Under Section 62 of the Efic Act, the Commonwealth of Australia explicitly guarantees the due payment by us of any money that becomes payable, including our borrowings from third parties. Efic is rated AAA by Standard and Poor’s (S & P).
The main reason that we borrow money is to fund loans made to exporters or buyers of Australian exports on either the Commercial or National Interest account. We may also need funding to cover developments linked to borrower defaults or calls by lending banks on the guarantees we’ve made – and for these reasons we maintain a diversified funding capability with spare capacity. This strategy ensures our funding model is flexible and robust enough to accommodate a degree of disruption to financial markets and to enable a range of pricing and risk management strategies.
The guidelines for our funding activities are set out in the Efic Act. Under Section 59, we are allowed to borrow or raise money, subject to the written approval of the Finance Minister – and under Section 58, the Finance Minister may lend money to us out of money appropriated by the Federal Parliament. To date, we have funded our activities under the section 59 approval.
One of the core functions of our Treasury is to raise funding at competitive rates. To this end, we borrow in the global capital markets. To fund our lending operations, medium term note (MTN) issuances are used for longer term core funding requirements, while euro commercial paper (ECP) is typically used for shorter dated requirements. Treasury uses derivative products to manage currency and interest rate risks arising from our core businesses, including Treasury’s funding operations.

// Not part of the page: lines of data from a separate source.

(* ===== verification/GiftSpec.v ===== *)
(** * What sending a gift does, as one atomic operation

    The policy of [SendGift] as a decision on the committed tables, the committed effect of an
    accepted and of a rejected gift, and the proof that the program of [Gift] refines them: it ends
    with no open transaction, and its effect is all of the operation's or nothing. *)

From S2P Require Import Prelude GoInt GoStrings Sha256 Json Schema Prog Sql Wp Events Ledger WellFormed Recharge Gift.

(** ** The atomic operation *)

Section atomic_gift.
Context `{MySQL} `{Unicode}.

Definition gift_invalid (req : GiftRequest) : option AppError :=
  if String.eqb (TrimSpace (gq_RequestID req)) "" || (gq_ViewerID req =? 0)
     || (gq_CreatorID req =? 0) || (gq_LiveSessionID req =? 0)
     || String.eqb (TrimSpace (gq_GiftID req)) "" then Some errValidation
  else if (gq_Quantity req <? 1) || (99 <? gq_Quantity req) then Some errQuantity
  else if gq_ViewerID req =? gq_CreatorID req then Some errSameUser
  else None.

Definition gift_hash (req : GiftRequest) : list Z := Sum256 (bytes_of (marshal (to_json req))).

(** The stored order of a request, if there is one. *)
Definition stored_order (t : Tables) (req : GiftRequest) : option GiftOrder :=
  List.find (same_gift_order (gq_ViewerID req) (gq_RequestID req)) (gift_orders t).

(** The answer a stored order stands for. *)
Definition stored_response (o : GiftOrder) : outcome GiftResponse :=
  match go_Status o with
  | GiftOrdersStatusACCEPTED =>
      Ok {| gs_GiftOrderID := go_GiftOrderID o; gs_Accepted := true;
            gs_ChargedCoins := go_ChargedCoins o; gs_MatchPointsAdded := go_MatchPointsAdded o;
            gs_DiamondReward := go_DiamondReward o;
            gs_NewBalance := default 0 (go_PostBalance o); gs_Idempotency := "replayed" |}
  | GiftOrdersStatusREJECTED =>
      App (mapRejectCodeToAppError (default "REJECTED" (go_RejectCode o)))
  end.

(** A gift is rejected, on tables [base]; or it is accepted; or the request fails. *)
Inductive decision :=
| DFail (e : go_err)
| DReject (code : string) (status : Z) (base : Tables)
| DAccept (ch : Charge).

(** The totals of a gift, with no wrap-around. *)
Definition charge_decision (t : Tables) (req : GiftRequest) (campaign : option Z)
    (g : GiftCatalog) (m : option LiveMatch) : decision :=
  let viewer := gq_ViewerID req in
  let charged := gc_CoinPrice g * gq_Quantity req in
  let points := match_points_of m (gq_GiftID req) (gc_MatchPoints g * gq_Quantity req) in
  let diamond := gc_DiamondReward g * gq_Quantity req in
  let overflow name v := ErrText (name +:+ " overflow uint32: " +:+ FormatInt v) in
  if user_missing t viewer then DFail (MySQLError ER_NO_REFERENCED_ROW)
  else if charged =? 0 then DFail (ErrText ("invalid charged coins: " +:+ FormatInt charged))
  else if max_uint32 <? charged then DFail (overflow "charged coins" charged)
  else if balance_of t viewer <? charged then
    DReject "INSUFFICIENT_BALANCE" 409 (create_wallet viewer t)
  else if max_uint32 <? points then DFail (overflow "match points" points)
  else if max_uint32 <? diamond then DFail (overflow "diamond reward" diamond)
  else DAccept
    {| ch_Balance := balance_of t viewer; ch_Charged := charged; ch_MatchPoints := points;
       ch_Diamond := diamond; ch_ChargedU32 := charged; ch_MatchPointsU32 := points;
       ch_DiamondU32 := diamond; ch_Campaign := campaign |}.
(* ===== verification/Wp2.v ===== *)
(** * The database next to a second provider

    The calculus of [Wp] for programs that also call a second provider (a Kafka producer, a Redis
    client): a rule that lifts a program of the database, and one for a call to the other side. *)

From S2P Require Import Prelude Schema Prog Sql Wp.

(** A program of the database inside a program that uses both. *)
Abbreviation sql p := (inl_prog p).

(** A call to the other provider. *)
Definition other {E F R} (f : F R) : prog (sum_eff E F) R := perform (EffR f).

Section wp2.
Context {E : Type → Type} {S : Type} {HE : Handler E S}.

(** As [wp], with the state of the second provider. *)
Definition wp2 (F : bool) {A} (p : prog (sum_eff SqlE E) A)
    (Q : A → Tables → Counters → option Tables → S → Prop)
    (t : Tables) (c : Counters) (v : option Tables) (s : S) : Prop :=
  ∀ (env : Env) (d : Db),
    (F = false → quiet env) → tables d = t → counters d = c → (view t <$> tx d) = v →
    let r := run p (d, s) in
    Q r.1 (tables r.2.1) (counters r.2.1) (view (tables r.2.1) <$> tx r.2.1) r.2.2.

Lemma wp2_ret F {A} (a : A) Q t c v s : Q a t c v s → wp2 F (Ret a) Q t c v s.
Proof. intros H env d _ <- <- <-. apply H. Qed.

Lemma wp2_bind F {A B} (p : prog (sum_eff SqlE E) A) (k : A → prog (sum_eff SqlE E) B) Q t c v s :
  wp2 F p (λ a, wp2 F (k a) Q) t c v s → wp2 F (pbind p k) Q t c v s.
Proof.
  intros H env d Hq Ht Hc Hv. cbv zeta. rewrite run_bind.
  specialize (H env d Hq Ht Hc Hv). cbv zeta in H.
  destruct (run p (d, s)) as [a [d' s']]. exact (H env d' Hq eq_refl eq_refl eq_refl).
Qed.

Lemma wp2_mono F {A} (p : prog (sum_eff SqlE E) A)
    (Q Q' : A → Tables → Counters → option Tables → S → Prop) t c v s :
  wp2 F p Q t c v s → (∀ a t' c' v' s', Q a t' c' v' s' → Q' a t' c' v' s') → wp2 F p Q' t c v s.
Proof. intros H HQ env d Hq Ht Hc Hv. apply HQ. by apply H. Qed.

Lemma wp2_sql F {A} (p : prog SqlE A) Q t c v s :
  wp F p (λ a t' c' v', Q a t' c' v' s) t c v → wp2 F (sql p) Q t c v s.
Proof.
  intros H env d Hq Ht Hc Hv. cbv zeta. rewrite run_inl.
  exact (wp_elim F env p _ d t c v H Hq Ht Hc Hv).
Qed.

Lemma wp2_other F {R} (e : E R) Q t c v s :
  (let r := handle e s in Q r.1 t c v r.2) → wp2 F (other e) Q t c v s.
Proof.
  intros H env d _ <- <- <-. cbv zeta. unfold other. rewrite run_perform. apply H.
Qed.

Lemma wp2_try F {A B} (h : go_err → B) (p : prog (sum_eff SqlE E) (res A)) k Q t c v s :
  wp2 F p (λ r t c v s,
    match r with ROk x => wp2 F (k x) Q t c v s | RErr e => Q (h e) t c v s end) t c v s →
  wp2 F (try_ h p k) Q t c v s.
Proof.
  intros H. apply wp2_bind. eapply wp2_mono; [exact H|]. intros [x|e] t' c' v' s' HQ; [done|].
  by apply wp2_ret.
Qed.

Lemma wp2_run F (env : Env) {A} (p : prog (sum_eff SqlE E) A) Q d s :
  (F = false → quiet env) → idle d → wp2 F p Q (tables d) (counters d) None s →
  let r := run p (d, s) in
  Q r.1 (tables r.2.1) (counters r.2.1) (view (tables r.2.1) <$> tx r.2.1) r.2.2.
Proof. intros Hq Hi H. apply H; [done..|]. by rewrite Hi. Qed.
End wp2.

(** [with_tx] for a body that uses both providers. *)
Definition with_tx2 {E A} (on_err : go_err → A) (body : prog (sum_eff SqlE E) A)
    : prog (sum_eff SqlE E) A :=
  (let! b := sql (perform EBegin) in
   match b with
   | RErr e => Ret (on_err e)
   | ROk _ =>
       let! a := body in
       sql (perform ERollback) ;;; Ret a
   end)%prog.

Lemma wp2_with_tx {E S} `{Handler E S} {F A} (on_err : go_err → A)
    (body : prog (sum_eff SqlE E) A) Q t c s :
  (F = true → Q (on_err ErrConn) t c None s) →
  wp2 F body (λ a t' c' _ s', Q a t' c' None s') t c (Some t) s →
  wp2 F (with_tx2 on_err body) Q t c None s.
Proof.
  intros Hf Hbody. apply wp2_bind, wp2_sql, wp_begin.
  - intros HF. apply wp2_ret. auto.
  - apply wp2_bind. eapply wp2_mono; [exact Hbody|]. intros a t' c' v' s' HQ.
    by apply wp2_bind, wp2_sql, wp_rollback, wp2_ret.
Qed.

#[global] Opaque wp2.
Lemma RunOnce_wp F batch t c k :
  wp2 F (RunOnce batch) (relay_post F batch t c k) t c None k.
Proof.
  assert (Hnone : ∀ k, k_log k = k_log k ++ map message_of []) by (intros; by rewrite app_nil_r).
  assert (Hstart : F = true → relay_post F batch t c k (RErr ErrConn) t c None k).
  { intros HF. by apply (relay_failed F batch t c k [] (relay_batch batch t)); [left| |]. }
  apply wp2_with_tx; [done|]. apply wp2_try, wp2_sql, wp_stmt.
  { intros HF c' v' [->| ->]; simpl; auto. }
  simpl. set (rows := relay_batch batch t) in *.
  destruct (Z.of_nat (length rows) =? 0) eqn:E; bool_to_prop.
  - assert (rows = []) as Hrows by (apply nil_length_inv; lia).
    assert (Hpost : ∀ out, out = ROk 0 ∨ F = true ∧ out = RErr ErrConn →
      relay_post F batch t c k out t c None k).
    { intros out Hout. split; [done|]. split; [done|]. left. exists 0. fold rows. rewrite Hrows.
      simpl. rewrite mark_rows_nil, app_nil_r. split_and!; [done|done|].
      unfold may_fail. destruct Hout as [->|[-> ->]]; auto. }
    apply wp2_try, wp2_sql, wp_commit; [auto|intros; apply Hpost; auto|].
    apply wp2_ret, Hpost. by left.
  - apply wp2_bind, wp2_sql, wp_now. intros ts. apply wp2_bind, publish_all_wp.
    + intros Hm pre suf v' k' Hr Hl. apply wp2_ret. by eapply relay_failed.
    + intros k' Hl.
      assert (Hpost : ∀ out, out = ROk (Z.of_nat (length rows)) ∨ F = true ∧ out = RErr ErrConn →
        relay_post F batch t c k out (mark_rows ts (map ob_EventID rows) t) c None k').
      { intros out Hout. split; [done|]. split; [done|]. left. exists ts.
        split_and!; [done|done|]. unfold may_fail. destruct Hout as [->|[-> ->]]; auto. }
      apply wp2_try, wp2_sql, wp_commit; [|intros; apply Hpost; auto|].
      * intros HF. apply (relay_failed F batch t c k rows []); [by left|by rewrite app_nil_r|done].
      * apply wp2_ret, Hpost. by left.
Qed.
End behaviour.

(** ** Delivery *)

(** Nothing is marked published that Kafka does not have. *)
Definition delivered (t : Tables) (k : Kafka) : Prop :=
  ∀ e, In e (outbox_events t) → unpublished e = false → In (message_of e) (k_log k).

(** Kafka has nothing but messages of outbox rows. *)
Definition genuine (t : Tables) (k : Kafka) : Prop :=
  ∀ m, In m (k_log k) → ∃ e, In e (outbox_events t) ∧ message_of e = m.

Definition backlog (t : Tables) : Z := count_where unpublished (outbox_events t).

Section delivery.
Context `{OutboxOrderLaws} {kenv : KafkaEnv}.

Lemma relay_batch_In batch t e :
  In e (relay_batch batch t) → In e (outbox_events t) ∧ unpublished e = true.
Proof.
  intros He. apply where_In. eapply Permutation_in; [apply outbox_order_perm|].
  unfold relay_batch in He. rewrite <- (take_drop (Z.to_nat batch) (outbox_order _)).
  apply in_or_app. by left.
Qed.

Lemma mark_rows_In ts ids t e :
  In e (outbox_events (mark_rows ts ids t)) ↔
  ∃ x, In x (outbox_events t) ∧ e = if existsb (Z.eqb (ob_EventID x)) ids then mark ts x else x.
Proof. simpl. rewrite in_map_iff. naive_solver. Qed.

Lemma message_of_mark ts e : message_of (mark ts e) = message_of e.
Proof. done. Qed.

Lemma mark_rows_same ts ids (x : OutboxEvent) :
  message_of (if existsb (Z.eqb (ob_EventID x)) ids then mark ts x else x) = message_of x.
Proof. by destruct (existsb _ _). Qed.

Lemma relay_delivered F batch t c k out t' c' v k' :
  unique_key ob_EventID (outbox_events t) → relay_post F batch t c k out t' c' v k' →
  delivered t k → delivered t' k'.
Proof.
  intros Huq (_ & _ & [(ts & -> & Hl & _)|(_ & _ & -> & pre & suf & _ & Hl)]) Hd e He Hp;
    rewrite Hl; apply in_or_app; [|left; by apply Hd].
  apply mark_rows_In in He as (x & Hx & ->). rewrite mark_rows_same.
  destruct (existsb _ _) eqn:E; [|left; by apply Hd]. right.
  apply existsb_exists in E as (i & Hi & E). bool_to_prop. subst i.
  apply in_map_iff in Hi as (y & Hy & Hin). apply in_map_iff. exists y. split; [|done].
  destruct (relay_batch_In _ _ _ Hin) as [Hy' _].
  by rewrite (unique_key_inj ob_EventID (outbox_events t) x y).
Qed.

Lemma relay_genuine F batch t c k out t' c' v k' :
  relay_post F batch t c k out t' c' v k' → genuine t k → genuine t' k'.
Proof.
  intros (_ & _ & Hcase) Hg m Hm.
  assert (Hsent : ∃ e, In e (outbox_events t) ∧ message_of e = m).
  { destruct Hcase as [(ts & _ & Hl & _)|(_ & _ & _ & pre & suf & Hr & Hl)]; rewrite Hl in Hm;
      apply in_app_or in Hm as [Hm|Hm]; [by apply Hg| |by apply Hg|];
      apply in_map_iff in Hm as (e & <- & He); exists e; (split; [|done]).
    - by apply relay_batch_In in He as [He _].
    - eapply relay_batch_In. rewrite Hr. apply in_or_app. by left. }
  destruct Hsent as (e & He & <-).
  destruct Hcase as [(ts & -> & _)|(_ & _ & -> & _)]; [|by exists e].
  eexists. split; [by apply mark_rows_In; exists e|]. apply mark_rows_same.
Qed.

(** Removing the rows of a prefix leaves the rest. *)
Lemma filter_prefix pre suf :
  unique_key ob_EventID (pre ++ suf) →
  List.filter (λ e, negb (existsb (Z.eqb (ob_EventID e)) (map ob_EventID pre))) (pre ++ suf) = suf.
Proof.
  intros Huq. rewrite List.filter_app.
  replace (List.filter _ pre) with (@nil OutboxEvent).
  - simpl. apply forallb_filter_id, forallb_forall. intros e He.
    apply negb_true_iff, existsb_false. intros i Hi. apply Z.eqb_neq. intros <-.
    unfold unique_key in Huq. rewrite map_app in Huq.
    apply NoDup_ListNoDup, NoDup_app in Huq as (_ & Hdis & _).
    apply (Hdis (ob_EventID e)); apply list_elem_of_In; [done|]. by apply in_map.
  - symmetry. apply where_none. intros e He. apply negb_false_iff, existsb_exists.
    exists (ob_EventID e). split; [by apply in_map|apply Z.eqb_refl].
Qed.

Lemma unpublished_marked ts ids l :
  where_ unpublished (map (λ e, if existsb (Z.eqb (ob_EventID e)) ids then mark ts e else e) l)
  = List.filter (λ e, negb (existsb (Z.eqb (ob_EventID e)) ids)) (where_ unpublished l).
Proof.
  induction l as [|e l IH]; simpl; [done|].
  destruct (existsb (Z.eqb (ob_EventID e)) ids) eqn:E; simpl.
  - rewrite IH. destruct (unpublished e); simpl; [by rewrite E|done].
  - destruct (unpublished e); simpl; [rewrite E; simpl; by f_equal|done].
Qed.

(** A run that goes through takes its batch off the backlog. *)
Lemma relay_backlog ts batch t :
  unique_key ob_EventID (outbox_events t) → 0 ≤ batch →
  backlog (mark_rows ts (map ob_EventID (relay_batch batch t)) t) = Z.max 0 (backlog t - batch)
  ∧ Z.of_nat (length (relay_batch batch t)) = Z.min batch (backlog t).
Proof.
  intros Huq Hb. unfold backlog, count_where, relay_batch. simpl. rewrite unpublished_marked.
  set (s := outbox_order (where_ unpublished (outbox_events t))).
  assert (Hs : s ≡ₚ where_ unpublished (outbox_events t)) by apply outbox_order_perm.
  assert (Huq' : unique_key ob_EventID s).
  { unfold unique_key. apply NoDup_ListNoDup.
    rewrite (Permutation_map ob_EventID Hs). apply NoDup_ListNoDup.
    clear -Huq. unfold unique_key, where_ in *. induction (outbox_events t) as [|e l IH]; simpl; [done|].
    simpl in Huq. inversion Huq as [|? ? Hn Hd]; subst. destruct (unpublished e); [|by apply IH].
    simpl. constructor; [|by apply IH]. intros Hin. apply Hn. apply in_map_iff in Hin as (x & Hx & Hin).
    apply List.filter_In in Hin as [Hin _]. rewrite <- Hx. by apply in_map. }
  assert (Hfilter : ∀ p (l1 l2 : list OutboxEvent), l1 ≡ₚ l2 →
    length (List.filter p l1) = length (List.filter p l2)).
  { clear. intros p l1 l2 Hl. induction Hl; simpl; repeat case_match; simpl; congruence. }
  rewrite <- (Hfilter _ _ _ Hs).
  pose proof (filter_prefix (take (Z.to_nat batch) s) (drop (Z.to_nat batch) s)) as Hp.
  rewrite take_drop in Hp. rewrite Hp, length_drop, length_take by done.
  rewrite (Permutation_length Hs). lia.
Qed.
End delivery.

The results of our funding operations are reported regularly to the Board. We do not take currency exposure on our liabilities — we effectively eliminate this exposure by borrowing in the same currency as the assets or, typically, by borrowing in another currency and using cross-currency swaps and other foreign exchange instruments to remove the foreign exchange exposure. Similarly, we use interest rate swaps and futures to match the interest rate profiles of our liabilities with those of our loans. Our power to enter into derivative transactions derives from our general powers in section 11 of the Efic Act.
The investment approval issued by the Finance Minister under the PGPA Act requires that our Treasury invests in senior debt of entities that are rated AA- or better as rated by S & P or in authorised deposit taking institutions as regulated by APRA rated BBB- or better (S & P). Depending on the individual credit, our current maximum investment tenor is 5 years. These investment parameters may be further refined by our Board or the Executive team at their discretion.